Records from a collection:
(* ===== verification/EmuRpc.v ===== *)
(** * The emulator side

    [EmuRPC::Impl], [EmuRPC] and the C API of src/src/emurpc.cpp,
    src/include/emurpc.hpp and src/include/emurpc.h. The host's callbacks are
    parameters: state transformers on the type [U] of what [user_data] points to.
    The memory allocator is one too: [can_allocate n] says whether a vector of
    [n] bytes can be allocated. *)

From Stdlib Require Import ZArith Lia String Ascii.
From stdpp Require Import base list gmap.
From S2P Require Import Prelude Exceptions RingBuffer MultiBuffer Protocol RpcServer.

(** ** Configuration *)

Section Config.
Context {U : Type}.

(** The callback types of [EmuRPC] and of the C API. *)
Definition MemoryReadCallback : Type := U -> Z -> Z -> bytes -> U * bytes.
Definition MemoryWriteCallback : Type := U -> Z -> Z -> bytes -> U.
Definition GPUReadCallback : Type := U -> bytes -> bytes -> U * bytes.
Definition GPUWriteCallback : Type := U -> bytes -> Z -> bytes -> U.
Definition SpecialReadCallback : Type := U -> bytes -> bytes -> U * bytes.
Definition SpecialWriteCallback : Type := U -> bytes -> Z -> bytes -> U.
Definition LoadStateCallback : Type := U -> Z -> U * bool.
Definition SaveStateCallback : Type := U -> Z -> U * bool.
Definition LoadRomCallback : Type := U -> bytes -> U * bool.
Definition CreateOverlayCallback : Type := U -> Z -> Z -> Z -> Z -> Z -> U * bool.
Definition DrawOverlayTextCallback : Type := U -> Z -> Z -> Z -> bytes -> U * bool.

(** [struct EmuRPC::Config]. *)
Record Config := mk_config {
  user_data : U;
  memory_read_callback : MemoryReadCallback;
  memory_write_callback : MemoryWriteCallback;
  gpu_read_callback : GPUReadCallback;
  gpu_write_callback : GPUWriteCallback;
  special_read_callback : SpecialReadCallback;
  special_write_callback : SpecialWriteCallback;
  save_state_callback : SaveStateCallback;
  load_state_callback : LoadStateCallback;
  load_rom_callback : LoadRomCallback;
  create_overlay_callback : CreateOverlayCallback;
  draw_overlay_text_callback : DrawOverlayTextCallback;
  enable_memory_access_timing : bool;
  enable_gpu_access_timing : bool;
  enable_special_access_timing : bool
}.

(** [struct emurpc_config]. *)
Record emurpc_config := mk_emurpc_config {
  c_user_data : U;
  c_memory_read_callback : MemoryReadCallback;
  c_memory_write_callback : MemoryWriteCallback;
  c_gpu_read_callback : GPUReadCallback;
  c_gpu_write_callback : GPUWriteCallback;
  c_special_read_callback : SpecialReadCallback;
  c_special_write_callback : SpecialWriteCallback;
  c_save_state_callback : SaveStateCallback;
  c_load_state_callback : LoadStateCallback;
  c_load_rom_callback : LoadRomCallback;
  c_create_overlay_callback : CreateOverlayCallback;
  c_draw_overlay_text_callback : DrawOverlayTextCallback;
  c_enable_memory_access_timing : bool;
  c_enable_gpu_access_timing : bool;
  c_enable_special_access_timing : bool
}.

(** The conversion at the start of [emurpc_start]. *)
Definition to_config (config : emurpc_config) : Config :=
  mk_config (c_user_data config) (c_memory_read_callback config) (c_memory_write_callback config)
  (c_gpu_read_callback config) (c_gpu_write_callback config) (c_special_read_callback config)
  (c_special_write_callback config) (c_save_state_callback config) (c_load_state_callback config)
  (c_load_rom_callback config) (c_create_overlay_callback config)
  (c_draw_overlay_text_callback config) (c_enable_memory_access_timing config)
  (c_enable_gpu_access_timing config) (c_enable_special_access_timing config).
End Config.

Arguments Config U : clear implicits.
Arguments emurpc_config U : clear implicits.

(** [enum class AccessType] and [enum emurpc_access_type]. *)
Inductive AccessType := Read | Write.

Section Impl.
Context {Q : Type -> Type} `{SQ : !SpscQueue Q 1024}.
Context {B : Type} `{DB : !DynamicBuffer B}.
Context `{PS : !ProtocolSerializer}.
Context {U : Type} (can_allocate : Z -> bool).

(** ** EmuRPC::Impl *)

(** The data members; [user] is what [config.user_data] points to now. *)
Record Impl := mk_impl {
  config : Config U;
  stopped : bool;
  blocking_emu : bool;
  callbacks : gmap Request.Timing (list ClientRequest);
  client_emu : Q ClientRequest;
  emu_client : Q ClientResponse;
  server : Listener B;
  user : U
}.

(** [Impl(config)] and the creation of the server. [blocking_emu] has no
    initializer: it has the value its storage happens to have. *)
Definition new_impl (conf : Config U) (indeterminate : bool) (open_ok : bool) : Impl :=
  mk_impl conf false indeterminate ∅ sq_new sq_new (new_server open_ok) (user_data conf).

Definition set_user (u : U) (i : Impl) : Impl :=
  mk_impl (config i) (stopped i) (blocking_emu i) (callbacks i) (client_emu i) (emu_client i) (server i) u.
Definition set_client_emu (q : Q ClientRequest) (i : Impl) : Impl :=
  mk_impl (config i) (stopped i) (blocking_emu i) (callbacks i) q (emu_client i) (server i) (user i).
Definition set_emu_client (q : Q ClientResponse) (i : Impl) : Impl :=
  mk_impl (config i) (stopped i) (blocking_emu i) (callbacks i) (client_emu i) q (server i) (user i).
Definition set_server (l : Listener B) (i : Impl) : Impl :=
  mk_impl (config i) (stopped i) (blocking_emu i) (callbacks i) (client_emu i) (emu_client i) l (user i).
Definition set_blocking (b : bool) (i : Impl) : Impl :=
  mk_impl (config i) (stopped i) b (callbacks i) (client_emu i) (emu_client i) (server i) (user i).
Definition set_callbacks (c : gmap Request.Timing (list ClientRequest)) (i : Impl) : Impl :=
  mk_impl (config i) (stopped i) (blocking_emu i) c (client_emu i) (emu_client i) (server i) (user i).

(** [stopped = true], the start of [~Impl()]. *)
Definition stop (i : Impl) : Impl :=
  mk_impl (config i) true (blocking_emu i) (callbacks i) (client_emu i) (emu_client i) (server i) (user i).

(** [std::vector<u8> data(n)]. *)
Definition new_vector (n : Z) : cpp bytes :=
  if 2 ^ 63 <=? n then Throw std_length_error
  else if can_allocate n then Ret (replicate (Z.to_nat n) 0)
  else Throw std_bad_alloc.

(** [emu_client.push(response)]: the result is not looked at. *)
Definition push_response (r : ClientResponse) (i : Impl) : Impl :=
  set_emu_client (snd (sq_push r (emu_client i))) i.

(** [Impl::HandleCommand]. *)
Definition HandleCommand (c : Request.Command) (i : Impl) : cpp Impl := Ret i.

(** [Impl::HandleRequest]; the packet is the object its [Packet*] points into. *)
Definition HandleRequest (id : Z) (r : Request.AnyPacket) (i : Impl) : cpp Impl :=
  match Request.method (Request.base_packet r) with
  | Request.Method.Command =>
      let* c := Request.as_command r in HandleCommand c i
  | Request.Method.MemoryRead =>
      let* p := Request.as_memory_read r in
      let* data := new_vector (Request.mr_length p) in
      let (u, data) := memory_read_callback (config i) (user i) (Request.mr_address p) (Request.mr_length p) data in
      Ret (push_response
         (id, Response.AMemoryRead (Response.new_memory_read (Request.id (Request.mr_packet p)) data))
         (set_user u i))
  | Request.Method.MemoryWrite =>
      let* p := Request.as_memory_write r in
      let u := memory_write_callback (config i) (user i) (Request.mw_address p)
             (Z.of_nat (length (Request.mw_data p))) (Request.mw_data p) in
      Ret (push_response
         (id, Response.AMemoryWrite (Response.new_memory_write (Request.id (Request.mw_packet p))))
         (set_user u i))
  | _ => Ret i
  end.

(** ** The server thread *)

(** One evaluation of [emu_client.pop(res)] with the body of its loop. *)
Definition poll_response (i : Impl) : cpp (bool * Impl) :=
  let* (res, q) := sq_pop (emu_client i) in
  let i := set_emu_client q i in
  match res with
  | None => Ret (false, i)
  | Some (id, packet) =>
      let* l := SendResponse id packet (server i) in
      Ret (true, set_server l i)
  end.

(** One evaluation of [client_emu.pop(req)] with the body of its loop. *)
Definition poll_request (i : Impl) : cpp (bool * Impl) :=
  let* (req, q) := sq_pop (client_emu i) in
  let i := set_client_emu q i in
  match req with
  | None => Ret (false, i)
  | Some (id, packet) =>
      let* i := HandleRequest id packet i in
      Ret (true, i)
  end.

(** A loop [while (pop) ...]; [None] when the fuel does not suffice. *)
Fixpoint drain (poll : Impl -> cpp (bool * Impl)) (fuel : nat) (i : Impl) : option (cpp Impl) :=
  match fuel with
  | O => None
  | S fuel =>
      match poll i with
      | Ret (true, i) => drain poll fuel i
      | Ret (false, i) => Some (Ret i)
      | Throw e => Some (Throw e)
      | Undef => Some Undef
      end
  end.

(** The body of the loop of [Impl::ProcessEvents], without interference. A
    queue holds at most 1024 elements, and nothing is pushed to [emu_client]
    by the first loop nor to [client_emu] by the second. *)
Definition queue_fuel : nat := 1025.

Definition process_events_body (i : Impl) : option (cpp Impl) :=
  match drain poll_response queue_fuel i with
  | Some (Ret i) => drain poll_request queue_fuel i
  | r => r
  end.

(** [Impl::ProcessEvents]; [None] when the fuel does not suffice. *)
Fixpoint ProcessEvents (fuel : nat) (i : Impl) : option (cpp Impl) :=
  match fuel with
  | O => None
  | S fuel =>
      if stopped i then Some (Ret i)
      else
        match process_events_body i with
        | Some (Ret i) => ProcessEvents fuel i
        | r => r
        end
  end.

(** ** The emulator thread *)

(** The functor [process] of [Impl::HandleTiming]. *)
Definition process (req : ClientRequest) : cpp bool :=
  let (id, message) := req in
  match Request.method (Request.base_packet message) with
  | Request.Method.Command =>
      let* m := Request.as_command message in
      Ret (negb (bool_decide (Request.command_type m = Request.CommandType.Continue)))
  | _ => Ret true
  end.

(** The loop over [callbacks[t]]. *)
Fixpoint run_callbacks (reqs : list ClientRequest) (i : Impl) : cpp Impl :=
  match reqs with
  | [] => Ret i
  | (id, cb) :: reqs =>
      let i := if bool_decide (Request.sync (Request.base_packet cb) = Request.Blocking)
           then set_blocking true i else i in
      let* i := HandleRequest id cb i in
      run_callbacks reqs i
  end.

(** Requests the io thread pushes while the emulator thread waits. *)
Definition push_requests (reqs : list ClientRequest) (q : Q ClientRequest) : Q ClientRequest :=
  foldl (fun q r => snd (sq_push r q)) q reqs.

(** The loop [while (client_emu.pop(&message))], with the requests that arrive
    before each [pop]; [None] when it still runs after the last of them.
    [&message] is an output iterator: [pop] writes every element of the queue
    through it, and a second one lands past [message]. *)
Fixpoint blocked_loop (arrivals : list (list ClientRequest)) (q : Q ClientRequest)
  : option (cpp (Q ClientRequest)) :=
  match arrivals with
  | [] => None
  | a :: arrivals =>
      match sq_pop_to_output_iterator (push_requests a q) with
      | Ret ([], q) => Some (Ret q)
      | Ret ([message], q) =>
          match process message with
          | Ret is_blocked => blocked_loop arrivals q
          | Throw e => Some (Throw e)
          | Undef => Some Undef
          end
      | Ret (_, _) => Some Undef
      | Throw e => Some (Throw e)
      | Undef => Some Undef
      end
  end.

(** [Impl::HandleTiming]. *)
Definition HandleTiming (t : Request.Timing) (arrivals : list (list ClientRequest)) (i : Impl)
  : option (cpp Impl) :=
  let reqs := default [] (callbacks i !! t) in
  let i := set_callbacks (<[t := reqs]> (callbacks i)) i in
  match run_callbacks reqs i with
  | Ret i =>
      match sq_consume_all (fun (r : cpp unit) req => let* _ := r in let* _ := process req in Ret tt)
          (Ret tt) (client_emu i) with
      | Ret (_, Ret _, q) =>
          let i := set_client_emu q i in
          if blocking_emu i then
            match blocked_loop arrivals q with
            | Some (Ret q) => Some (Ret (set_client_emu q i))
            | Some (Throw e) => Some (Throw e)
            | Some Undef => Some Undef
            | None => None
            end
          else Some (Ret i)
      | Ret (_, Throw e, _) => Some (Throw e)
      | Ret (_, Undef, _) => Some Undef
      | Throw e => Some (Throw e)
      | Undef => Some Undef
      end
  | Throw e => Some (Throw e)
  | Undef => Some Undef
  end.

Problem description = Up to and including the line that contains "(** The callback", restate word for word every line of the entries, starting from the first.

Exercise response =
(* ===== verification/EmuRpc.v ===== *)
(** * The emulator side

    [EmuRPC::Impl], [EmuRPC] and the C API of src/src/emurpc.cpp,
    src/include/emurpc.hpp and src/include/emurpc.h. The host's callbacks are
    parameters: state transformers on the type [U] of what [user_data] points to.
    The memory allocator is one too: [can_allocate n] says whether a vector of
    [n] bytes can be allocated. *)

From Stdlib Require Import ZArith Lia String Ascii.
From stdpp Require Import base list gmap.
From S2P Require Import Prelude Exceptions RingBuffer MultiBuffer Protocol RpcServer.

(** ** Configuration *)

Section Config.
Context {U : Type}.

(** The callback types of [EmuRPC] and of the C API. *)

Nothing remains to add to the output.